In your own language
The events of the past few weeks in the United States underscore the fact that it is transitioning from a polarized society to a confrontational one.
The first confrontation is between truth and mendacity.
The Republican National Convention was marked by a plethora of lies and fiction. One after another, speakers, mostly relatives and sycophants, praised Donald Trump in a manner more reminiscent of North Korea than the United States.
Trump himself again lied continuously throughout his acceptance speech as did his colleagues throughout the Convention. He had two objectives: first, to cast himself as the “saviour” of the United States despite his complete mismanagement of the COVID 19 pandemic, the economic chaos that it has created in addition to 180,000 deaths to date and current levels of racial violence; second, to define his Democrat opponent Joe Biden through outright fabrications to both his core followers as well as to undecided American voters.
The fact checkers had a field day, but outright falsehoods seem to have no effect on his base. Indeed, his popularity among his followers continues apace regardless of whatever egregious behaviour he demonstrates or what lies he tells.
The media, as always, spent most of its time focusing on Trump and his lies and, in a backhanded way, amplifying his message at Biden’s expense.
Like in 2016, this again is providing Trump with tens of millions of dollars’ worth of free publicity as media chase ratings and notoriety rather than report responsibly and in a balanced way.

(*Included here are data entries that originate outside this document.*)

(** ** The palette and the colours of nodes *)

Lemma set_of_array_snoc l x :
  set_of_array (l ++ [x])
  = if decide (x ∈ set_of_array l) then set_of_array l
    else set_of_array l ++ [x].
Proof. unfold set_of_array. by rewrite fold_left_app. Qed.

Lemma set_of_array_elem l x : x ∈ set_of_array l ↔ x ∈ l.
Proof.
  induction l as [|y l IH] using rev_ind; [reflexivity|].
  rewrite set_of_array_snoc. case_decide as Hy.
  - rewrite elem_of_app, list_elem_of_singleton, IH. split; [tauto|].
    intros [?| ->]; [done|]. by apply IH.
  - by rewrite !elem_of_app, IH.
Qed.

Lemma group_by_category_snoc defs node :
  group_by_category (defs ++ [node])
  = push_to_group node (group_by_category defs).
Proof. unfold group_by_category. by rewrite fold_left_app. Qed.

Lemma push_to_group_keys node acc :
  map fst (push_to_group node acc)
  = if decide (NodeTypeDef.category node ∈ map fst acc) then map fst acc
    else map fst acc ++ [NodeTypeDef.category node].
Proof.
  induction acc as [|[category group] acc IH]; cbn.
  - rewrite decide_False; [done|]. intros H. by apply elem_of_nil in H.
  - destruct (decide (category = NodeTypeDef.category node)) as [->|Hc]; cbn.
    + rewrite decide_True; [done|left].
    + rewrite IH.
      destruct (decide (NodeTypeDef.category node ∈ map fst acc)) as [Hin|Hin].
      * rewrite decide_True; [done|by right].
      * rewrite decide_False; [done|].
        intros [?|?]%elem_of_cons; done.
Qed.

(** The group that the entries hold for a category, empty if none. *)
Lemma push_to_group_lookup node acc category :
  default [] ((list_to_map (push_to_group node acc)
               : gmap string (list NodeTypeDef.t)) !! category)
  = default [] ((list_to_map acc : gmap string (list NodeTypeDef.t)) !! category)
    ++ (if decide (NodeTypeDef.category node = category) then [node] else []).
Proof.
  induction acc as [|[key group] acc IH]; cbn.
  - destruct (decide (NodeTypeDef.category node = category)) as [<-|Hc].
    + by rewrite lookup_insert_eq.
    + by rewrite lookup_insert_ne.
  - destruct (decide (key = NodeTypeDef.category node)) as [Hk|Hk]; cbn.
    + subst key. destruct (decide (NodeTypeDef.category node = category)) as [<-|Hc].
      * by rewrite !lookup_insert_eq.
      * rewrite !lookup_insert_ne by done. by rewrite app_nil_r.
    + destruct (decide (key = category)) as [->|Hkc].
      * rewrite !lookup_insert_eq. cbn. rewrite decide_False by done.
        by rewrite app_nil_r.
      * rewrite !lookup_insert_ne by done. apply IH.
Qed.

Lemma group_by_category_keys defs :
  map fst (group_by_category defs) = categories_of defs.
Proof.
  unfold categories_of. induction defs as [|node defs IH] using rev_ind; [done|].
  rewrite group_by_category_snoc, push_to_group_keys, IH.
  rewrite map_app. cbn [map]. by rewrite set_of_array_snoc.
Qed.

Lemma group_by_category_lookup defs category :
  default [] ((list_to_map (group_by_category defs)
               : gmap string (list NodeTypeDef.t)) !! category)
  = filter (λ d, NodeTypeDef.category d = category) defs.
Proof.
  induction defs as [|node defs IH] using rev_ind; [done|].
  rewrite group_by_category_snoc, push_to_group_lookup, IH.
  rewrite filter_app, filter_cons. by case_decide.
Qed.

(** X13: for definitions whose categories are among the coloured ones (as
    those of the registry are), the palette shows every node type exactly
    once, under its own category: the groups come in the order in which the
    categories first occur, and the group of a category holds exactly the
    definitions of that category, in their order; no group is empty, and
    every group has a colour for its heading. *)
Theorem group_by_category_partition defs :
  Forall (λ d, is_Some (categoryColors !! NodeTypeDef.category d)) defs →
  map fst (group_by_category defs) = categories_of defs
  ∧ NoDup (map fst (group_by_category defs))
  ∧ Forall
      (λ cg, cg.2 = filter (λ d, NodeTypeDef.category d = cg.1) defs
             ∧ cg.2 ≠ []
             ∧ is_Some (categoryColors !! cg.1))
      (group_by_category defs).
Proof.
  intros Hcoloured.
  pose proof (group_by_category_keys defs) as Hkeys.
  assert (NoDup (map fst (group_by_category defs))) as Hnd
    by (rewrite Hkeys; apply set_of_array_NoDup).
  split_and!; [done..|].
  apply list.Forall_forall. intros [category group] Hin. cbn.
  assert (group = filter (λ d, NodeTypeDef.category d = category) defs) as ->.
  { rewrite <- group_by_category_lookup.
    by rewrite (elem_of_list_to_map_1 _ _ _ Hnd Hin). }
  split; [done|].
  assert (category ∈ map NodeTypeDef.category defs) as Hc.
  { apply set_of_array_elem. fold (categories_of defs). rewrite <- Hkeys.
    apply list_elem_of_fmap. by eexists (category, _). }
  apply list_elem_of_fmap in Hc as (d & -> & Hd).
  split.
  - intros Hnil.
    assert (d ∈ filter (λ d', NodeTypeDef.category d' = NodeTypeDef.category d)
                  defs)
      as Hdin by (by apply list_elem_of_filter).
    rewrite Hnil in Hdin. by apply elem_of_nil in Hdin.
  - rewrite list.Forall_forall in Hcoloured. by apply Hcoloured.
Qed.

Lemma group_by_category_partition_witness :
  Forall (λ d, is_Some (categoryColors !! NodeTypeDef.category d))
    nodeTypeDefinitions
  ∧ map fst (group_by_category nodeTypeDefinitions)
    = categories_of nodeTypeDefinitions
  ∧ NoDup (map fst (group_by_category nodeTypeDefinitions))
  ∧ Forall
      (λ cg, cg.2 = filter (λ d, NodeTypeDef.category d = cg.1)
                      nodeTypeDefinitions
             ∧ cg.2 ≠ []
             ∧ is_Some (categoryColors !! cg.1))
      (group_by_category nodeTypeDefinitions).
Proof.
  assert (Forall (λ d, is_Some (categoryColors !! NodeTypeDef.category d))
            nodeTypeDefinitions) as Hcoloured.
  { apply (bool_decide_unpack _). by vm_compute. }
  split; [exact Hcoloured|].
  exact (group_by_category_partition nodeTypeDefinitions Hcoloured).
Defined.

Lemma nodeTypeDefinitions_categories :
  Forall
    (λ d, NodeTypeDef.category d ∈ ["input"; "pdf"; "ai"; "convert"; "output"])
    nodeTypeDefinitions.
Proof.
  unfold nodeTypeDefinitions.
  repeat (apply Forall_cons; split; [cbn; set_solver|]). apply Forall_nil. done.
Qed.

Indeed, the media continues to play Trump’s game. The liberal media criticizes Trump for his constant attacks against them, yet they do not realize that they are not only enabling him at every turn, but also legitimizing his lies by constantly airing them. As Nazi propaganda chief Josef Goebbels often remarked, repeat a lie constantly and eventually it becomes a truth. And the media gladly provides Trump with such a bullhorn, all for free.
The second confrontation is between extremists on both sides of the political spectrum.
The killing of an unarmed black man, George Floyd, unleashed protests across the United States. Trump and his followers have cast these protests as being a violent attempt by black groups and Biden supporters to destroy public property in an attempt to sow fear among white voters, especially women living in the suburbs whose votes he needs to win in November.
The recent shooting of Jacob Blake in Kenosha, Wisconsin, by a white policeman led to further rioting as crowds protested once again against the unchecked brutality by white police officers against black victims.
Two days later, a 17-year-old white supremacist Trump supporter crossed state lines to Kenosha and killed two people and wounded one. Police ignored him as he walked away holding his rifle prominently and actually stopping to speak with police on the scene. Indeed, the FBI has identified white supremacist hate groups as a major threat to U.S. security, and these groups reportedly have infiltrated many police and public security organizations.
The shooter is now claiming self-defence and has begun to rally support from Trump supporters, including FOX News.
Throughout, Trump has refused to mention attacks by police on black victims, preferring to focus on “law and order” and paint Biden and Democrats as responsible for the violence.
The irony is that all of these violent confrontations have taken place during Trump’s presidency. Trump’s violent tweets and messages, as well as his decision to ignore white supremacists’ violence, have led directly to this new reality.
Unfortunately, this irony is lost among Trump’s supporters and some in the media.